For ATCs: Early-career controllers on lower pay may do better paying tax now at a lower rate. Roth also hedges against future tax-rate increases.

Inside the TSP: The Funds

The five core funds and the L lifecycle funds: what each holds and how much risk it carries.

Fund What is it? Risk & Growth
G Fund Govt Securities. Guaranteed not to lose principal. Lowest risk. Returns may trail inflation over long periods.
F Fund Fixed Income. Broad index of U.S. bonds. Low–medium risk. Modest returns; used to reduce portfolio swings.
C Fund Common Stock. Tracks the S&P 500 (large U.S. companies). Higher risk. Historically strong long-term growth with big short-term swings.
S Fund Small/Mid Cap. Covers the U.S. stock market outside the S&P 500. Higher risk. Broadens U.S. stock exposure beyond the S&P 500; often paired with C.
I Fund International. Companies outside the U.S. Medium–high risk. Adds diversification beyond U.S. markets.
L Funds Lifecycle Funds. Target-date funds (e.g. L2050). Risk steps down over time. Automatically shifts from aggressive to conservative as the target date nears.

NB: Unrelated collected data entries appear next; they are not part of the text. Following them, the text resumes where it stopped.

Definition music_provider_list (as_json : bool) : Handler :=
  hub_command as_json "list music providers failed" Client.list_music_providers (λ providers,
    (lines_or "no music providers"
       (map (λ p, Client.mp_provider_name p +:+ " connected=" +:+ bool_text (Client.mp_is_connected p) +:+
                  " active=" +:+ bool_text (Client.mp_is_active p)) providers),
     JArray (map (λ p, JObject [("provider_name", JString (Client.mp_provider_name p));
                                ("is_connected", JBool (Client.mp_is_connected p));
                                ("is_active", JBool (Client.mp_is_active p))]) providers))).

Definition music_provider_disconnect (args : list string) (as_json : bool) : Handler :=
  match head args with
  | None => say (usage_result "Usage: waddlebot music provider disconnect <name>")
  | Some name =>
      hub_command as_json "disconnect music provider failed"
        (λ client, Client.disconnect_music_provider client name) message_json
  end.

Definition dispatch_music_provider (path args : list string) (as_json : bool) : Handler :=
  match path !! 2 with
  | Some sub =>
      if decide (sub = "list") then music_provider_list as_json
      else if decide (sub = "disconnect") then music_provider_disconnect args as_json
      else say (unknown_subcommand sub)
  | None => say (usage_result "Usage: waddlebot music provider {list|disconnect <name>}")
  end.

Definition station_json (s : Client.RadioStation) : Value :=
  JObject [("id", JInt (Client.rs_id s)); ("name", JString (Client.rs_name s));
           ("url", JString (Client.rs_url s)); ("genre", of_option JString (Client.rs_genre s));
           ("is_active", JBool (Client.rs_is_active s))].

(** [str::parse::<u32>().ok()] *)
Definition parse_u32_opt (v : string) : option Z := match parse_u32 v with Ok n => Some n | Err _ => None end.

Definition music_station_list (flags : gmap string string) (as_json : bool) : Handler :=
  hub_command as_json "list radio stations failed"
    (λ client, Client.list_radio_stations client (flags !! "page" ≫= parse_u32_opt) (flags !! "limit" ≫= parse_u32_opt))
    (λ list,
      let p := Client.sl_pagination list in
      (lines_or "no radio stations"
         (map (λ s, pretty (Client.rs_id s) +:+ " " +:+ Client.rs_name s +:+ " (" +:+ Client.rs_url s +:+ ")")
            (Client.sl_stations list)),
       JObject [("pagination", JObject [("page", JInt (Client.sp_page p)); ("limit", JInt (Client.sp_limit p));
                                        ("total", JInt (Client.sp_total p)); ("pages", JInt (Client.sp_pages p))]);
                ("stations", JArray (map station_json (Client.sl_stations list)))])).

Definition station_add_usage : string :=
  "Usage: waddlebot music station add --name N --url U [--description D] [--genre G] [--active]".

Definition music_station_add (flags : gmap string string) (as_json : bool) : Handler :=
  match flags !! "name", flags !! "url" with
  | Some name, Some url =>
      let station := Client.mkNewRadioStation name url (flags !! "description") (flags !! "genre")
                       ((λ v, bool_decide (v = "true")) <$> flags !! "active") in
      hub_command as_json "add radio station failed" (λ client, Client.add_radio_station client station)
        (λ s, ("radio station created: " +:+ pretty (Client.rs_id s) +:+ " (" +:+ Client.rs_name s +:+ ")",
               station_json s))
  | _, _ => say (usage_result station_add_usage)
  end.

Definition music_station_remove (args : list string) (as_json : bool) : Handler :=
  with_id "Usage: waddlebot music station remove <id>" "station" args (λ id,
    hub_command as_json "remove radio station failed" (λ client, Client.remove_radio_station client id) message_json).

Definition dispatch_music_station (path : list string) (flags : gmap string string) (args : list string)
    (as_json : bool) : Handler :=
  match path !! 2 with
  | Some sub =>
      if decide (sub = "list") then music_station_list flags as_json
      else if decide (sub = "add") then music_station_add flags as_json
      else if decide (sub = "remove") then music_station_remove args as_json
      else say (unknown_subcommand sub)
  | None => say (usage_result "Usage: waddlebot music station {list|add|remove <id>}")
  end.

Definition dispatch_music (path : list string) (flags : gmap string string) (args : list string)
    (as_json : bool) : Handler :=
  match path !! 1 with
  | Some sub =>
      if decide (sub = "settings") then music_settings flags as_json
      else if decide (sub = "provider") then dispatch_music_provider path args as_json
      else if decide (sub = "station") then dispatch_music_station path flags args as_json
      else say (unknown_subcommand sub)
  | None => say (usage_result "Usage: waddlebot music {settings|provider|station}")
  end.

(** ** browser-sources *)

Definition browser_sources_list (as_json : bool) : Handler :=
  hub_command as_json "list browser sources failed" Client.list_browser_sources (λ sources,
    (lines_or "no browser sources"
       (map (λ s, Client.bs_source_type s +:+ ": " +:+ Client.bs_url s +:+ " (active=" +:+
                  bool_text (Client.bs_is_active s) +:+ ")") sources),
     JArray (map (λ s, JObject [("source_type", JString (Client.bs_source_type s)); ("url", JString (Client.bs_url s));
                                ("token", JString (Client.bs_token s)); ("is_active", JBool (Client.bs_is_active s))])
               sources))).

Definition browser_sources_regenerate (flags : gmap string string) (as_json : bool) : Handler :=
  hub_command as_json "regenerate browser sources failed"
    (λ client, Client.regenerate_browser_sources client (flags !! "source-type")) message_json.

Definition dispatch_browser_sources (path : list string) (flags : gmap string string) (as_json : bool) : Handler :=
  match path !! 1 with
  | Some sub =>
      if decide (sub = "list") then browser_sources_list as_json
      else if decide (sub = "regenerate") then browser_sources_regenerate flags as_json
      else say (unknown_subcommand sub)
  | None => say (usage_result "Usage: waddlebot browser-sources {list|regenerate}")
  end.

(** ** token *)

Definition token_list (as_json : bool) : Handler :=
  hub_command as_json "list tokens failed" Client.list_cats (λ list,
    let quota := pretty (Client.cl_quota list) in
    let used := pretty (Client.cl_used list) in
    (match Client.cl_tokens list with
     | [] => "no tokens (quota " +:+ quota +:+ ", used " +:+ used +:+ ")"
     | tokens =>
         join newline
           (map (λ t, pretty (Client.ct_id t) +:+ " " +:+ Client.ct_name t +:+ " scopes=[" +:+
                      join comma (Client.ct_scopes t) +:+ "] revoked=" +:+ bool_text (Client.ct_is_revoked t)) tokens
            ++ ["quota " +:+ quota +:+ " used " +:+ used])
     end,
     JObject [("quota", JInt (Client.cl_quota list)); ("used", JInt (Client.cl_used list));
              ("tokens", JArray (map (λ t, JObject [("id", JInt (Client.ct_id t)); ("name", JString (Client.ct_name t));
                                                    ("scopes", Client.strings_json (Client.ct_scopes t));
                                                    ("is_revoked", JBool (Client.ct_is_revoked t));
                                                    ("expires_at", of_option JString (Client.ct_expires_at t))])
                                   (Client.cl_tokens list)))])).

Definition token_scopes (as_json : bool) : Handler :=
  hub_command as_json "list scopes failed" Client.list_scopes (λ scopes,
    (lines_or "no scopes" (map (λ s, Client.ps_scope_key s +:+ " - " +:+ Client.ps_display_name s) scopes),
     JArray (map (λ s, JObject [("scope_key", JString (Client.ps_scope_key s));
                                ("display_name", JString (Client.ps_display_name s));
                                ("category", of_option JString (Client.ps_category s))]) scopes))).

Definition scopes_flag (flags : gmap string string) : list string := default [] (csv <$> flags !! "scopes").

(** The token is masked in both renderings. *)
Definition new_token_shown (what : string) (new_token : Client.NewToken) : string * Value :=
  let masked := mask_secret (Client.nt_token new_token) in
  ("token " +:+ what +:+ ": " +:+ masked +:+ " (" +:+ Client.nt_message new_token +:+ ")",
   JObject [("token", JString masked); ("message", JString (Client.nt_message new_token))]).

Definition token_create (flags : gmap string string) (args : list string) (as_json : bool) : Handler :=
  match head args with
  | None => say (usage_result "Usage: waddlebot token create <name> [--scopes a,b] [--expires-at TIME]")
  | Some name =>
      hub_command as_json "create token failed"
        (λ client, Client.create_cat client name (scopes_flag flags) (flags !! "expires-at"))
        (new_token_shown "created")
  end.

Definition token_revoke (args : list string) (as_json : bool) : Handler :=
  with_id "Usage: waddlebot token revoke <id>" "token" args (λ id,
    hub_command as_json "revoke token failed" (λ client, Client.revoke_cat client id) message_json).

Definition token_rotate (flags : gmap string string) (args : list string) (as_json : bool) : Handler :=
  with_id "Usage: waddlebot token rotate <id> --name NEW_NAME" "token" args (λ id,
    match flags !! "name" with
    | None =>
        say (usage_result
          "Usage: waddlebot token rotate <id> --name NEW_NAME [--scopes a,b] [--expires-at TIME]")
    | Some name =>
        hub_command as_json "rotate token failed"
          (λ client, Client.rotate_cat client id name (scopes_flag flags) (flags !! "expires-at"))
          (new_token_shown "rotated")
    end).

Definition dispatch_token (path : list string) (flags : gmap string string) (args : list string)
    (as_json : bool) : Handler :=
  match path !! 1 with
  | Some sub =>
      if decide (sub = "list") then token_list as_json
      else if decide (sub = "scopes") then token_scopes as_json
      else if decide (sub = "create") then token_create flags args as_json
      else if decide (sub = "revoke") then token_revoke args as_json
      else if decide (sub = "rotate") then token_rotate flags args as_json
      else say (unknown_subcommand sub)
  | None =>
      say (usage_result "Usage: waddlebot token {list|scopes|create <name>|revoke <id>|rotate <id>}")
  end.

(** ** announce *)

Definition announcement_json (a : Client.Announcement) : Value :=
  JObject [("id", JInt (Client.an_id a)); ("title", JString (Client.an_title a));
           ("content", JString (Client.an_content a)); ("status", JString (Client.an_status a));
           ("announcement_type", JString (Client.an_announcement_type a));
           ("is_pinned", JBool (Client.an_is_pinned a));
           ("published_at", of_option JString (Client.an_published_at a));
           ("archived_at", of_option JString (Client.an_archived_at a))].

You Can Touch Your TSP at 50, Penalty-Free

The Public Safety Employee Exception (Age 50 / 25 Years)

ATCs are qualified public safety employees, so the 10% early-withdrawal penalty on TSP distributions does not apply if you separate from federal service:

  • In or after the year you turn age 50, or
  • After completing 25 years of creditable service (any age).

This is broader than the usual age-55 "rule of 55." It applies to the TSP (and other qualified employer plans), not IRAs, and the distribution must come after you separate. For early-withdrawal mechanics and 72(t) distributions, see the Second Career page.

Withdrawing in retirement: your options

Pick how the money comes out, and change it whenever:

  • Installment payments: monthly, quarterly, or annual. Adjust the amount, or stop, anytime.
  • Single withdrawals: any amount from $1,000 up, as often as you like.
  • Life annuity: trade part of the balance for a guaranteed monthly check for life. One-time and irreversible.

Spending it before 59½? Keep the money inside the TSP: rolling to an IRA forfeits the penalty exception above (the rollover trap). Pick a sustainable rate on the Income Timeline.